La decisione fu presa a malincuore. Malta era divenuta per lui quasi una seconda patria che gli aveva dato ricchezza, onori e forse anche l’amore. Ritornò per l’ultima volta a San Pietroburgo e, dopo tre anni, quando si avvide che il potere del suo antico protettore Orlov si stava rapidamente dissolvendo, lasciò la Russia per sempre.
Dopo aver trafficato a Marsiglia, scelse di vivere a Parigi, rassicurato dalla pensione che Caterina gli garantì fino agli ultimi giorni della sua vita straordinaria e, pur senza nascondersi mai, fu tra i pochi del suo rango a scampare alla ghigliottina. Morì nella capitale francese nell’ottobre del 1799, mentre sorgeva l’astro di Napoleone e tutto il mondo che aveva conosciuto stava tramontando per sempre.
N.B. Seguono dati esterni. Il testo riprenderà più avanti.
(** One of the two symbol loops of [lib_init].  The result is [false] when
    the loop left [lib_init] through [return_err()], [true] when it ran to
    its end. *)
Fixpoint load_symbols (handle : lib_state -> Z) (what : string)
    (symbols : list string) : M bool :=
  match symbols with
  | [] => ret true
  | name :: rest =>
      let* l := get_lib in
      let* r := extern (dlsym (handle l) name) in
      modify_lib (set_impl name (r_ret r));;
      if r_ret r =? NULL
      then modify_lib (set_lib_err_msg
             (snprintf 256 ("Failed to load " +:+ what +:+ " function: "
                            +:+ name +:+ ".")));;
           return_err
      else load_symbols handle what rest
  end.

Definition lib_init : M bool :=
  let* l := get_lib in
  if lib_inited l then ret (negb (lib_has_err l)) else
  let* r := extern (dlopen lib_path_kperf) in
  modify_lib (set_lib_handle_kperf (r_ret r));;
  if r_ret r =? NULL
  then let* e := extern dlerror in
       modify_lib (set_lib_err_msg
         (snprintf 256 ("Failed to load kperf.framework, message: "
                        +:+ r_str e +:+ ".")));;
       return_err
  else
  let* r := extern (dlopen lib_path_kperfdata) in
  modify_lib (set_lib_handle_kperfdata (r_ret r));;
  if r_ret r =? NULL
  then let* e := extern dlerror in
       modify_lib (set_lib_err_msg
         (snprintf 256 ("Failed to load kperfdata.framework, message: "
                        +:+ r_str e +:+ ".")));;
       return_err
  else
  let* loaded := load_symbols lib_handle_kperf "kperf" lib_symbols_kperf in
  if negb loaded then ret false else
  let* loaded :=
    load_symbols lib_handle_kperfdata "kperfdata" lib_symbols_kperfdata in
  if negb loaded then ret false else
  modify_lib (set_lib_inited true);;
  modify_lib (set_lib_has_err false);;
  ret true.

(** ** kdebug utils *)

(** [kdebug_trace_read(buf, len, count)].  [buf] is the address of the
    caller's buffer; [count] is [None] for a null pointer and otherwise the
    value stored at it.  The result is the return value and what is stored
    at [count] afterwards. *)
Definition kdebug_trace_read (buf : Z) (len : Z) (count : option Z)
    : M (Z * option Z) :=
  let count := match count with Some _ => Some 0 | None => None end in
  if (buf =? NULL) || (len =? 0) then ret (-1, count) else
  let* r := extern (sysctl_KERN_KDREADTR buf len) in
  let len := default len (r_out r) in
  if negb (r_ret r =? 0) then ret (r_ret r, count) else
  match count with
  | Some _ => ret (0, Some len)
  | None => undefined
  end.


(** ** Demo *)

(** [kpep_config_error_names] and [kpep_config_error_desc]. *)
Definition kpep_config_error_names : list string :=
  [ "none"; "invalid argument"; "out of memory"; "I/O"; "buffer too small";
    "current system unknown"; "database path invalid"; "database not found";
    "database architecture unsupported"; "database version unsupported";
    "database corrupt"; "event not found"; "conflicting events";
    "all counters must be forced"; "event unavailable"; "check errno" ].

Definition KPEP_CONFIG_ERROR_MAX : Z := 16.
(** * Sample_2024: the survey-image graph provider and the navigation controller

    A shallow embedding of [src/my-road-viewer/data-provider.js] (the
    [CustomDataProvider] class handed to the MapillaryJS viewer) and of the
    two front ends kept in [src/app.js]: the graph-based one that drives the
    viewer engine (module [Graph]) and the flat-image one that drives a bare
    image element (module [Flat]).

    Conventions of the embedding.
    - A heading is a JavaScript number, an IEEE 754 double ([number], the
      [spec_float] of the Standard Library at precision 53): [+] is the
      rounded addition [SFadd] and [%] the exact remainder of the truncated
      division, whose sign follows the dividend. The numbers of the other
      cells and the indices are integers, carried as [Z].
      A product with [Math.PI / 180] is kept symbolic ([radians]).
    - A CSV cell is a [jsval]; truthiness, [String(v)] and [===] are given
      on it as JavaScript defines them.
    - [Map] objects are [gmap]s: the code only calls [has], [get] and [set].
    - A [Promise] is the way it settles.
    - The globals of [app.js] and the parts of the page its handlers write
      form one [State]. Event handlers run in the [Run] monad: that state,
      the trace of the display calls completed, and an exception that aborts
      the rest of the handler while keeping the assignments already made.
    - The collaborators are parameters: the comparator behind
      [localeCompare], the S2 cell function and the clock ([Env]), [fetch].
    - [console.log] lines, the loading banner and the zoom buttons of the
      main map touch nothing the handlers read and are left out. *)

From Stdlib Require QArith.
From Stdlib Require Import Floats.SpecFloat.
From stdpp Require Import gmap strings list fin_maps pretty sorting.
La discrezione che sempre avvolse la vita del Marchese Giorgio di Cavalcabò, ha gelosamente protetto a lungo i suoi segreti, impedendo perfino una esauriente ricerca su anni cruciali per la storia e che spesso visse da protagonista.
Per scoprire fin nei più nascosti meandri, i segreti di un personaggio tanto appariscente quanto criptico e misterioso, Alessandro Cont ha indagato su documenti d’archivio sparsi in 22 diverse città del mondo, da Trento, a Bruxelles, a Roma, fino a Parigi, a Berlino, a Vienna e a New Haven.
Il saggio Le Marquis de Cavalcabò, arricchito dalla presentazione di Elena Smilianskaia, docente all’Università di Mosca e dalle Réflexions dello storico francese Jean Boutier, apre per la prima volta pagine di storia condannate per secoli all’oblio, eppure fondamentali per lo studio sulla politica dell’Europa dopo la Guerra dei sette anni e l’inarrestabile cammino di una nazione divenuta presto Grande Potenza, avviato da Caterina Seconda con l’aiuto e la perspicacia di un aristocratico trentino.
Sarebbe senza dubbio molto interessante sapere a cosa fosse dovuta la stima incondizionata che l’Imperatrice riservò al marchese avventuriero, ma il saggio di Alessandro Cont si limita allo studio rigoroso dei documenti e, come è universalmente noto, i segreti dell’alcova assai di rado vengono affidati ai fascicoli degli archivi.

   Breve accenno sull’Autore   
Storico di fama internazionale nonostante la sua giovane età, Alessandro Cont ha conseguito la laurea in Lettere e Filosofia presso l’Università di Trento e la laurea in Storia Della Civiltà Europea.
Archivista di rara competenza, profondo studioso dell’Età dei Lumi, ha pubblicato numerosissimi saggi sulla storia e sulla società del Settecento.
Il suo ultimo lavoro, Le Marquis de Cavalcabò - Un grande avventuriero nell’Europa del Settecento, è già stato presentato in diverse Università italiane, tra cui quella di Bologna e quella di Perugia, riscuotendo un raro interesse tra gli studiosi della moderna storia d’Europa.